Henderson’dan devam ediyorum: “Halihazırda şiddeti ve kötülüğü, suçu ve sokak sahnelerini, fiziksel ve psikolojik travmaları işleyen, ayrıca fantazi ve düşlem gravürlerinden oluşan ‘Caprichos’u da kapsayan Goya repertuvarlarına bu gravürler de eklenmiş oldu. Dehşet ve kayıp duygularının kişiselliğini ve gerçekçiliğini artıran bir dizi aracın kullanımında ustalaşan Goya, savaşla ilgili baskılarından birinde ‘bunu gördüm’ ibaresine yer verir, bir diğerinde ise açlıktan ölmek üzere olan gruplarla ziyadesiyle tok olan grupları büsbütün farklı ırklar olarak tanımlar. (...)Mathew Brady gibi savaş fotoğrafçılarının ve Brady’nin Amerikan İç Savaşı’nın kanlı muharebe alanlarını fotoğraflayan çekim ekibinin de aralarında bulunduğu bir sanatçılar silsilesinden gelen Dix, 1. Dünya Savaşı yüzünden mağdur olan insanların portresini sunar.

(...)”Kırık Yüzler, 1. Dünya Savaşı’nda yüzleri yara alan askerlere verilen isimdi. Savaş başlamadan bir süre önce, 1890 yılında ‘çirkinlik’, Fransa’da zorunlu askerlik hizmetinden muaf tutulma gerekçelerinden biri sayılmıştı. (...) Bu konuda New York Times’ın yayımladığı Paris kaynaklı bir bilgilendirme notunda şöyle deniyordu: “Askeri doktora göre aşırı çirkinlik erkekleri gülünçleştiriyor, diğer askerler üzerinde otorite kurmalarına mani oluyor, onları sıkıntılı ve hassas hale getiriyor.”
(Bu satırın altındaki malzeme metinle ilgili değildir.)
Lemma get_all_features_spec review_doc prediction_label nlp_features features :
  get_all_features LABELS BSON_decode review_doc prediction_label nlp_features
  = Return (Some features) →
  features !! "id_string"
  = Some (default (Atom ANone) (review_doc !! "id_string")) ∧
  (prediction_label ≠ "id_string" →
   ∃ v, features !! prediction_label = Some v ∧ truthy v = true) ∧
  ∀ feat val, feat ≠ "id_string" → features !! feat = Some val →
    truthy val = true ∧ collected LABELS BSON_decode review_doc nlp_features feat val.
Proof.
  unfold get_all_features.
  intros (f1 & Hnlp & Hrest)%outcome_bind_Return.
  apply outcome_bind_Return in Hrest as (ach & Hach & Hrest).
  set (f3 := update (label_features LABELS ach)
               (update (label_features LABELS review_doc) f1)) in *.
  destruct (negb _) eqn:Hlabel; [done|]. injection Hrest as <-.
  assert (Hf1 : ∀ feat val, f1 !! feat = Some val →
            truthy val = true ∧
            collected LABELS BSON_decode review_doc nlp_features feat val).
  { intros feat val Hf. destruct nlp_features.
    - apply outcome_bind_Return in Hnlp as (decoded & Hdec & [= <-]).
      unfold update in Hf. rewrite (right_id_L ∅ (∪)) in Hf.
      apply map_lookup_filter_Some in Hf as [Hf Hk]. cbn in Hk.
      split; [by apply kept_truthy|]. left. split; [done|]. by exists decoded.
    - injection Hnlp as <-. by rewrite lookup_empty in Hf. }
  assert (Hf3 : ∀ feat val, f3 !! feat = Some val →
            truthy val = true ∧
            collected LABELS BSON_decode review_doc nlp_features feat val).
  { intros feat val. unfold f3, update.
    intros [Ha|[_ [Hd|[_ Hf]]%lookup_union_Some_raw]]%lookup_union_Some_raw.
    - apply label_features_lookup in Ha as (Ha & Hl & Ht). split; [done|].
      right. right. split; [done|].
      destruct (review_doc !! "achievement_progress") as [[a|a]|] eqn:Hdoc;
        cbn in Hach; [done| |].
      + injection Hach as <-. exists a. split; [done|].
        by rewrite <-lookup_fmap.
      + injection Hach as <-. by rewrite fmap_empty, lookup_empty in Ha.
    - apply label_features_lookup in Hd as (Hd & Hl & Ht). split; [done|].
      right. left. done.
    - by apply Hf1. }
  unfold update.
  assert (Hother : ∀ feat, feat ≠ "id_string" →
            ({["id_string" :=
                 default (Atom ANone) (review_doc !! "id_string")]} ∪ f3)
            !! feat = f3 !! feat).
  { intros feat Hne. apply lookup_union_r. by rewrite lookup_singleton_ne. }
  split_and!.
  - apply lookup_union_Some_raw. left. apply lookup_singleton_eq.
  - intros Hne. apply negb_false_iff in Hlabel.
    destruct (f3 !! prediction_label) as [v|] eqn:Hv; [|done].
    exists v. by rewrite (Hother _ Hne).
  - intros feat val Hne. rewrite (Hother _ Hne). apply Hf3.
Qed.

Lemma drop_label_features_lookup (non_nlp_features : list string)
    (labels : list string) :
  ∀ feature_dict feat val,
    foldl (drop_label_feature non_nlp_features) feature_dict labels !! feat
    = Some val →
    feature_dict !! feat = Some val ∧
    (feat ∈ labels → feat ∈ non_nlp_features ∨ is_not_None val = false).
Proof.
  induction labels as [|l labels IH]; intros feature_dict feat val.
  - cbn. intros Hf. split; [done|]. by intros ?%elem_of_nil.
  - cbn [foldl]. intros [Hf Hl]%IH. unfold drop_label_feature in Hf.
    destruct (negb _ && _) eqn:Hdrop.
    + apply lookup_delete_Some in Hf as [Hne Hf]. split; [done|].
      intros [->|Hin]%elem_of_cons; [done|by apply Hl].
    + split; [done|]. intros [->|Hin]%elem_of_cons; [|by apply Hl].
      rewrite Hf in Hdrop. cbn in Hdrop.
      apply andb_false_iff in Hdrop as [Hd|Hd]; [left|by right].
      by apply negb_false_iff, bool_decide_eq_true in Hd.
Qed.
(* ===== verification/Bundle.v ===== *)
(** * Bundles

    Models [crates/bundles/src/bundle.rs] and the RPC request of
    [crates/primitives/src/rpc.rs]: the bundle record, its validity windows,
    the refund arithmetic and the recovery of its transactions. *)

From stdpp Require Import prelude list gmap.
From S2P Require Import Prelude Types.

Open Scope Z_scope.

(** [MAX_BUILDER_TRANSFER_GAS_LIMIT] of [primitives/src/build/mod.rs]. *)
Definition MAX_BUILDER_TRANSFER_GAS_LIMIT : Z := 32000.

(** ** Refund arguments *)

Record BundleRefund := {
  percent : Z;
  index : option nat;
  recipient : option Address;
}.

Definition BundleRefund_new (p : option Z) (i : option nat) (r : option Address)
  : option BundleRefund :=
  (fun p => {| percent := Z.min p 100; index := i; recipient := r |}) <$> p.

(** [refund_amount]: saturating arithmetic on 256 bits; the cost of the
    transfer is a product of two [u64]. *)
Definition refund_amount (self : BundleRefund) (fees coinbase_transfer base_fee : Z) : Z :=
  default 0
    (u256_checked_div
      (u256_saturating_mul
        (u256_saturating_sub
          (u256_saturating_add fees coinbase_transfer)
          (u64_mul MAX_BUILDER_TRANSFER_GAS_LIMIT base_fee))
        (percent self))
      100).

(** ** Bundles *)

Record EthSendBundle := {
  sb_txs : list Bytes;
  sb_block_number : Z;
  sb_min_timestamp : option Z;
  sb_max_timestamp : option Z;
  sb_reverting_tx_hashes : list B256;
  sb_replacement_uuid : option Uuid;
  sb_refund_percent : option Z;
  sb_refund_index : option nat;
  sb_refund_recipient : option Address;
}.

Record Bundle := {
  hash : B256;
  txs : list Bytes;
  block_number : Z;
  min_timestamp : option Z;
  max_timestamp : option Z;
  reverting_tx_hashes : list B256;
  replacement_uuid : option Uuid;
  refund : option BundleRefund;
}.

(** [impl From<(&EthSendBundle, B256)> for Bundle] *)
Definition Bundle_from (tuple : EthSendBundle * B256) : Bundle :=
  let '(b, h) := tuple in
  {| hash := h;
     txs := sb_txs b;
     block_number := sb_block_number b;
     min_timestamp := sb_min_timestamp b;
     max_timestamp := sb_max_timestamp b;
     reverting_tx_hashes := sb_reverting_tx_hashes b;
     replacement_uuid := sb_replacement_uuid b;
     refund := BundleRefund_new (sb_refund_percent b) (sb_refund_index b) (sb_refund_recipient b);
  |}.

Definition is_within_timestamp (self : Bundle) (timestamp : Z) : bool :=
  let is_above_min := is_none_or (min_timestamp self) (fun min_ts => timestamp >=? min_ts) in
  let is_below_max := is_none_or (max_timestamp self) (fun max_ts => timestamp <=? max_ts) in
  is_above_min && is_below_max.

Definition is_within_block_number (self : Bundle) (bn : Z) : bool :=
  bn =? block_number self.

Definition is_timestamp_out_of_bounds (self : Bundle) (timestamp : Z) : bool :=
  let is_before_min_ts := is_some_and (min_timestamp self) (fun min_ts => timestamp <? min_ts) in
  let is_after_max_ts := is_some_and (max_timestamp self) (fun max_ts => timestamp >? max_ts) in
  is_before_min_ts || is_after_max_ts.

Definition is_prunable (self : Bundle) (bn timestamp : Z) : bool :=
  is_timestamp_out_of_bounds self timestamp || (block_number self <? bn).

(** ** Recovered bundles *)

Section Recovered.
Context `{ET : EthTx}.

Record RecoveredBundle := {
  rb_txs : list SignedTx;
  rb_reverting_tx_hashes : list B256;
  rb_refund : option BundleRefund;
}.

Definition RecoveredBundle_new (bundle : Bundle) (ts : list SignedTx) : RecoveredBundle :=
  {| rb_txs := ts;
     rb_reverting_tx_hashes := reverting_tx_hashes bundle;
     rb_refund := refund bundle |}.

Definition recovered_tx_hashes (self : RecoveredBundle) : list B256 :=
  tx_hash <$> rb_txs self.

Definition is_refund_bundle (self : RecoveredBundle) : bool :=
  bool_decide (is_Some (rb_refund self)).

(** [self.txs.len().checked_sub(1)] *)
Definition last_index {A} (l : list A) : option nat :=
  match length l with O => None | S n => Some n end.

Definition refund_index (self : RecoveredBundle) : option nat :=
  match rb_refund self ≫= index with
  | Some i => Some i
  | None => last_index (rb_txs self)
  end.

Definition refund_recipient (self : RecoveredBundle) : option Address :=
  match rb_refund self ≫= recipient with
  | Some r => Some r
  | None => refund_index self ≫= fun i => tx_signer <$> (rb_txs self !! i)
  end.

(** One transaction of a bundle: decode the envelope, then recover the signer. *)
Definition recover_tx (tx : Bytes) : option SignedTx :=
  decode_enveloped tx ≫= into_ecrecovered.

(** [Bundle::recover_bundles]: a bundle with a transaction that does not
    recover is filtered out. *)
Definition recover_bundles (bundles : list Bundle) : list RecoveredBundle :=
  omap (fun b => RecoveredBundle_new b <$> mapM recover_tx (txs b)) bundles.

(** [Bundle::create_hash] *)
Definition create_hash (ts : list PooledTx) : B256 :=
  keccak256 (concat ((fun t => be_bytes 32 (pooled_hash t)) <$> ts)).
End Recovered.

(** ** Properties *)

(** The two window predicates of the code are each other's negation. *)
Lemma out_of_bounds_within b t :
  is_timestamp_out_of_bounds b t = negb (is_within_timestamp b t).
Proof.
  unfold is_timestamp_out_of_bounds, is_within_timestamp.
  destruct (min_timestamp b), (max_timestamp b); simpl; case_bools; simpl; lia || done.
Qed.

Lemma within_timestamp_spec b t :
  is_within_timestamp b t = true <->
  (forall m, min_timestamp b = Some m -> m <= t) /\ (forall m, max_timestamp b = Some m -> t <= m).
Proof.
  unfold is_within_timestamp.
  destruct (min_timestamp b), (max_timestamp b); simpl; case_bools; simpl;
    split; try done; intros; intuition (simplify_eq; try lia);
    repeat match goal with H : forall _, Some ?x = Some _ -> _ |- _ => specialize (H x eq_refl) end; lia.
Qed.

Lemma within_block_number_spec b bn :
  is_within_block_number b bn = true <-> block_number b = bn.
Proof. unfold is_within_block_number. rewrite Z.eqb_eq. split; congruence. Qed.

(** A bundle that can be served for a block and time is not prunable then. *)
Lemma servable_not_prunable b bn bn' t :
  is_within_block_number b bn = true -> is_within_timestamp b t = true -> bn' <= bn ->
  is_prunable b bn' t = false.
Proof.
  rewrite within_block_number_spec. intros <- Hw Hle. unfold is_prunable.
  rewrite out_of_bounds_within, Hw. simpl. lia.
Qed.

#[export] Hint Resolve servable_not_prunable : builder.
#[export] Hint Rewrite within_block_number_spec within_timestamp_spec : builder.

Lemma refund_amount_bounds_aux br fees cb base_fee :
  0 <= percent br <= 100 ->
  let cost := u64_mul MAX_BUILDER_TRANSFER_GAS_LIMIT base_fee in
  0 <= refund_amount br fees cb base_fee <= u256_saturating_sub (u256_saturating_add fees cb) cost.
Proof.
  intros Hp cost. unfold refund_amount, u256_checked_div. simpl. fold cost.
  assert (Hcost : is_u64 cost) by apply u64_wrap_range.
  set (v := u256_saturating_sub _ _).
  assert (Hv : 0 <= v) by (unfold v, u256_saturating_sub; lia).
  unfold u256_saturating_mul.
  assert (H1 : 0 <= Z.min (v * percent br) U256_MAX <= v * percent br)
    by (unfold U256_MAX; nia).
  split.
  - apply Z.div_pos; lia.
  - apply Z.div_le_upper_bound; nia.
Qed.

Section RecoveredProofs.
Context `{ET : EthTx}.

Lemma recover_bundles_elem (bs : list Bundle) (rb : RecoveredBundle) :
  rb ∈ recover_bundles bs <->
  exists b ts, b ∈ bs /\ Forall2 (fun raw t => recover_tx raw = Some t) (txs b) ts /\
    rb = RecoveredBundle_new b ts.
Proof.
  unfold recover_bundles. rewrite list_elem_of_omap. split.
  - intros (b & Hb & Hrb). destruct (mapM recover_tx (txs b)) as [ts|] eqn:Hm; simplify_eq/=.
    exists b, ts. split_and!; [done| |done]. by apply mapM_Some.
  - intros (b & ts & Hb & Hts & ->). exists b. split; [done|].
    apply mapM_Some in Hts. by rewrite Hts.
Qed.

Lemma recover_bundles_app (l k : list Bundle) :
  recover_bundles (l ++ k) = recover_bundles l ++ recover_bundles k.
Proof. apply omap_app. Qed.

(** the refund never exceeds what the refunded transaction paid, less the
    cost of the transfer that pays the refund; this for every percentage a
    request may carry. *)
Theorem refund_amount_bounded (p : Z) (i : option nat) (r : option Address)
    (br : BundleRefund) (fees cb base_fee : Z) :
  BundleRefund_new (Some p) i r = Some br -> 0 <= p ->
  is_u256 fees -> is_u256 cb -> 0 <= base_fee -> is_u64 (32000 * base_fee) ->
  0 <= refund_amount br fees cb base_fee <= Z.max 0 (fees + cb - 32000 * base_fee).
Proof.
  intros Hnew Hp Hf Hc Hb Hr. injection Hnew as <-.
  pose proof (refund_amount_bounds_aux {| percent := Z.min p 100; index := i; recipient := r |}
    fees cb base_fee ltac:(simpl; lia)) as Hb'. simpl in Hb'.
  unfold MAX_BUILDER_TRANSFER_GAS_LIMIT in *. rewrite u64_mul_small in Hb' by done.
  unfold u256_saturating_sub, u256_saturating_add in Hb'. lia.
Qed.
End RecoveredProofs.

(** ** Evaluation on concrete inputs *)

Definition sample_bundle (h bn : Z) (mn mx : option Z) (u : option Uuid) : Bundle :=
  {| hash := h; txs := []; block_number := bn; min_timestamp := mn; max_timestamp := mx;
     reverting_tx_hashes := []; replacement_uuid := u; refund := None |}.

Lemma refund_amount_bounded_witness :
  0 <= refund_amount {| percent := 80; index := None; recipient := None |} 37000 0 1
    <= Z.max 0 (37000 + 0 - 32000 * 1).
Proof.
  apply (refund_amount_bounded 80 None None); [reflexivity|lia|solve_range|solve_range|lia|solve_range].
Defined.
Kitapta, Dünya Savaşı’nda birçok beden paramparça olunca, çirkinliğin göz ardı edilmez olup yaraları örtmek için maskeler tasarlandığı anlatılıyor. “Paris Merkezli Portre Maskeleri Stüdyosu’nda ve 3 Numaralı Tam Teşekküllü Londra Hastanesi’nin Yüz Şekil Bozuklukları Maske Birimi diye bilinen (yaralı askerlerin ‘Teneke Burun Dükkânı’ lakabı taktığı) bölümünde bu tür maskeler tasarlanıyordu. Siper savaşı ve şarapnel parçaları ...yüzünden korkunç yaraların sayısı hızla arttığından, maskeler fiziksel ve ruhsal ihtiyaçları karşılamakta yetersiz kalıyordu. İfadesi değişmeyen, üretilmesi ve saklanması kolay olmayan ve ancak birkaç yıl dayanan bu maskeler çoğunlukla savaş öncesinde çekilmiş tek bir fotoğraf model örnek alınarak yaratılıyor ve yaralı askerlerin dertlerine pek de deva olamıyordu.”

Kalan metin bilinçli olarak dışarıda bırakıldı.